REQUIREMENT:
Take the data below and copy exactly the lines starting at the one with "let tx := unsigned_tx" and finishing at the one with "tx_output tx = [mkTxOut", both included.

DATASET EXCERPTS Block Start

(** A CPFP child is built exactly when the funding covers the package fee and
    a change output that is not dust. It spends every funding input and the
    parent's anchor, knows what each of them is worth, pays exactly the fee for the
    requested rate, and returns the rest to the first input's script, ready to fund
    the next child; otherwise the error names what would have been enough. *)
Lemma build_cpfp_child_spec parent first rest rate :
  Forall input_wf (first :: rest) → 0 ≤ rate → has_anchor parent = true →
  let funding := first :: rest in
  let script := script_pubkey (witness_utxo first) in
  let dust := minimal_non_dust script in
  let fee := compute_cpfp_package_fee (tx_weight parent) (inputs_weight funding)
               (script_len script) rate in
  let available := inputs_value funding in
  0 < dust →
  match build_cpfp_child parent funding rate with
  | Ok child =>
      fee + dust ≤ available ∧ fee_sat_paid child = fee ∧
      ∃ k anchor,
        tx_output parent !! k = Some anchor ∧ is_ephemeral_anchor_output anchor = true ∧
        let tx := unsigned_tx (child_psbt child) in
        (previous_output <$> tx_input tx) =
          (outpoint <$> funding) ++ [mkOutPoint (compute_txid parent) (wrap 32 (Z.of_nat k))] ∧
        tx_output tx = [mkTxOut (available - fee) script] ∧
        psbt_inputs (child_psbt child) = Some <$> ((witness_utxo <$> funding) ++ [anchor]) ∧
        change_input child =
          mkCpfpInput (mkOutPoint (compute_txid tx) 0) (mkTxOut (available - fee) script)
            (signed_input_weight first)
  | Err e => available < fee + dust ∧
      e = ServiceError.InsufficientCpfpBudget (saturating_add 64 fee dust)
  end.
Proof.
  intros Hwf Hr Ha funding script dust fee available Hd. unfold build_cpfp_child.
  apply (find_anchor_some 0) in Ha as [[k anchor] Hk]. rewrite Hk. cbv beta iota zeta delta [ok_or mbind result_bind funding].
  pose proof (find_anchor_lookup _ _ _ _ Hk) as (_ & Hlk & Hanchor). rewrite Nat.sub_0_r in Hlk.
  pose proof (inputs_value_range _ Hwf) as Hrange. fold funding available in Hrange |- *.
  pose proof (package_fee_nonneg (tx_weight parent) (inputs_weight funding) (script_len script) rate Hr) as Hfee.
  fold script dust fee in Hfee |- *. unfold in_uint in Hrange.
  change (compute_cpfp_package_fee (tx_weight parent) (inputs_weight (first :: rest))
    (script_len (script_pubkey (witness_utxo first))) rate) with fee.
  change (minimal_non_dust (script_pubkey (witness_utxo first))) with dust.
  destruct (Z.ltb_spec (saturating_sub available fee) dust) as [Hlt|Hge].
  { split; [|done]. unfold saturating_sub in Hlt. lia. }
  unfold saturating_sub in Hge.
  assert (saturating_sub available fee = available - fee) as Hadj by (unfold saturating_sub; lia).
  rewrite Hadj, from_unsigned_make. unfold with_witness_utxos.
  cbn [fee_sat_paid child_psbt change_input unsigned_tx psbt_inputs].
  split_and!; [lia|done|].
  exists k, anchor. split_and!; [done|done| | | |done].
  - rewrite tx_input_make, fmap_app, <- list_fmap_compose. done.
  - apply tx_output_make. constructor; [|constructor]. simpl. unfold in_uint. lia.
  - apply set_witness_utxos_all. rewrite !length_app, !length_fmap. done.
Qed.
End child.

(** ** A chain of children *)

Section chain.
Context {B : Bitcoin} {BT : BitcoinTx}.

(** The weights of the packages stay clear of [u64]'s limit. *)
Definition packages_fit (l w0 w : Z) (txs : list Transaction) : Prop :=
  Forall (λ tx, tx_weight tx + Z.max w0 w + child_overhead l < 2 ^ 64) txs.

Lemma sumZ_sublist (f : Transaction → Z) txs' txs :
  (∀ tx, 0 ≤ f tx) → txs' `sublist_of` txs → sumZ (f <$> txs') ≤ sumZ (f <$> txs).
Proof.
  intros Hf. induction 1 as [|x l k _ IH|x l k _ IH]; csimpl; [done|lia|]. specialize (Hf x). lia.
Qed.

(** Driving fewer transactions never costs more, although the first of them then
    carries the weight of all the funding inputs. *)
Lemma chain_fees_sublist l r w0 w txs' txs :
  0 ≤ r → 0 ≤ w0 → 0 ≤ w → packages_fit l w0 w txs → txs' `sublist_of` txs →
  sumZ (chain_fees l r w0 w txs') ≤ sumZ (chain_fees l r w0 w txs).
Proof.
  intros Hr Hw0 Hw Hfit Hsub.
  assert (∀ v tx, 0 ≤ child_fee l r v tx) as Hnn by (intros; by apply package_fee_nonneg).
  destruct Hsub as [|x k' k Hk|x k' k Hk]; simpl; [done| |].
  - pose proof (sumZ_sublist (child_fee l r w) _ _ (Hnn w) Hk). lia.
  - destruct k' as [|t k'].
    + apply (sumZ_nonneg (_ :: _)). by apply (chain_fees_nonneg l r w0 w (x :: k)).
    + pose proof (sumZ_sublist (child_fee l r w) _ _ (Hnn w) Hk) as Hs. csimpl in Hs. simpl.
      apply Forall_cons in Hfit as [Hx Hfit].
      assert (tx_weight t + Z.max w0 w + child_overhead l < 2 ^ 64) as Ht.
      { rewrite Forall_forall in Hfit. apply Hfit. eapply elem_of_sublist; [left|done]. }
      pose proof (tx_weight_range x) as [? _]. pose proof (tx_weight_range t) as [? _].
      pose proof (child_overhead_nonneg l).
      assert (child_fee l r w0 t ≤ child_fee l r w0 x + child_fee l r w t); [|lia].
      unfold child_fee. rewrite !package_fee_exact by lia.
      etransitivity; [|apply fee_sat_subadd; lia]. apply fee_sat_mono; lia.
Qed.

(** The funding pays for children of all of [txs], one after the other, with a
    change output left. *)
Definition covers (rate : Z) (funding : list CpfpInput) (txs : list Transaction) : Prop :=
  ∃ first rest, funding = first :: rest ∧ Forall input_wf funding ∧
    let script := script_pubkey (witness_utxo first) in
    let dust := minimal_non_dust script in
    0 < dust ∧
    sumZ (chain_fees (script_len script) rate (inputs_weight funding) (signed_input_weight first) txs)
      + dust ≤ inputs_value funding.

Lemma covers_step rate funding tx txs :
  0 ≤ rate → has_anchor tx = true → covers rate funding (tx :: txs) →
  ∃ child, build_cpfp_child tx funding rate = Ok child ∧
    0 ≤ fee_sat_paid child ∧ covers rate [change_input child] txs ∧
    inputs_value [change_input child] = inputs_value funding - fee_sat_paid child.
Proof.
  intros Hr Ha (first & rest & -> & Hwf & Hd & Hsum). simpl in Hsum.
  pose proof (build_cpfp_child_spec tx first rest rate Hwf Hr Ha Hd) as Hspec. cbv zeta in Hspec.
  pose proof (Forall_inv Hwf) as [_ Hw].
  set (script := script_pubkey (witness_utxo first)) in *.
  assert (0 ≤ sumZ (child_fee (script_len script) rate (signed_input_weight first) <$> txs)) as Hnn.
  { apply sumZ_nonneg. rewrite Forall_fmap. apply Forall_true. intros. by apply package_fee_nonneg. }
  pose proof (package_fee_nonneg (tx_weight tx) (inputs_weight (first :: rest)) (script_len script) rate Hr) as Hfee.
  change (child_fee (script_len script) rate (inputs_weight (first :: rest)) tx) with
    (compute_cpfp_package_fee (tx_weight tx) (inputs_weight (first :: rest)) (script_len script) rate) in Hsum.
  set (fee := compute_cpfp_package_fee _ _ _ _) in *.
  pose proof (inputs_value_range _ Hwf) as Hrange. unfold in_uint in Hrange.
  destruct (build_cpfp_child tx (first :: rest) rate) as [child|e].
  2:{ exfalso. destruct Hspec as [? _]. simpl in *. lia. }
  destruct Hspec as (Hle & Hpaid & k & anchor & _ & _ & _ & _ & _ & Hchange).
  exists child. rewrite Hpaid.
  assert (input_wf (change_input child)) as Hcwf.
  { rewrite Hchange. split; [|done]. simpl. unfold in_uint. lia. }
  assert (inputs_value [change_input child] = inputs_value (first :: rest) - fee) as Hval.
  { rewrite inputs_value_one by done. by rewrite Hchange. }
  split_and!; [done|done| |done].
  exists (change_input child), []. split_and!; [done|by constructor|].
  cbv zeta. rewrite Hval, inputs_weight_one by done.
  replace (witness_utxo (change_input child)) with
    (mkTxOut (inputs_value (first :: rest) - fee) script) by (by rewrite Hchange).
  replace (signed_input_weight (change_input child)) with (signed_input_weight first)
    by (by rewrite Hchange).
  cbn [script_pubkey]. rewrite chain_fees_same. split; [done|]. lia.
Qed.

DATASET EXCERPTS Block End

RESULT:
        let tx := unsigned_tx (child_psbt child) in
        (previous_output <$> tx_input tx) =
          (outpoint <$> funding) ++ [mkOutPoint (compute_txid parent) (wrap 32 (Z.of_nat k))] ∧
        tx_output tx = [mkTxOut (available - fee) script] ∧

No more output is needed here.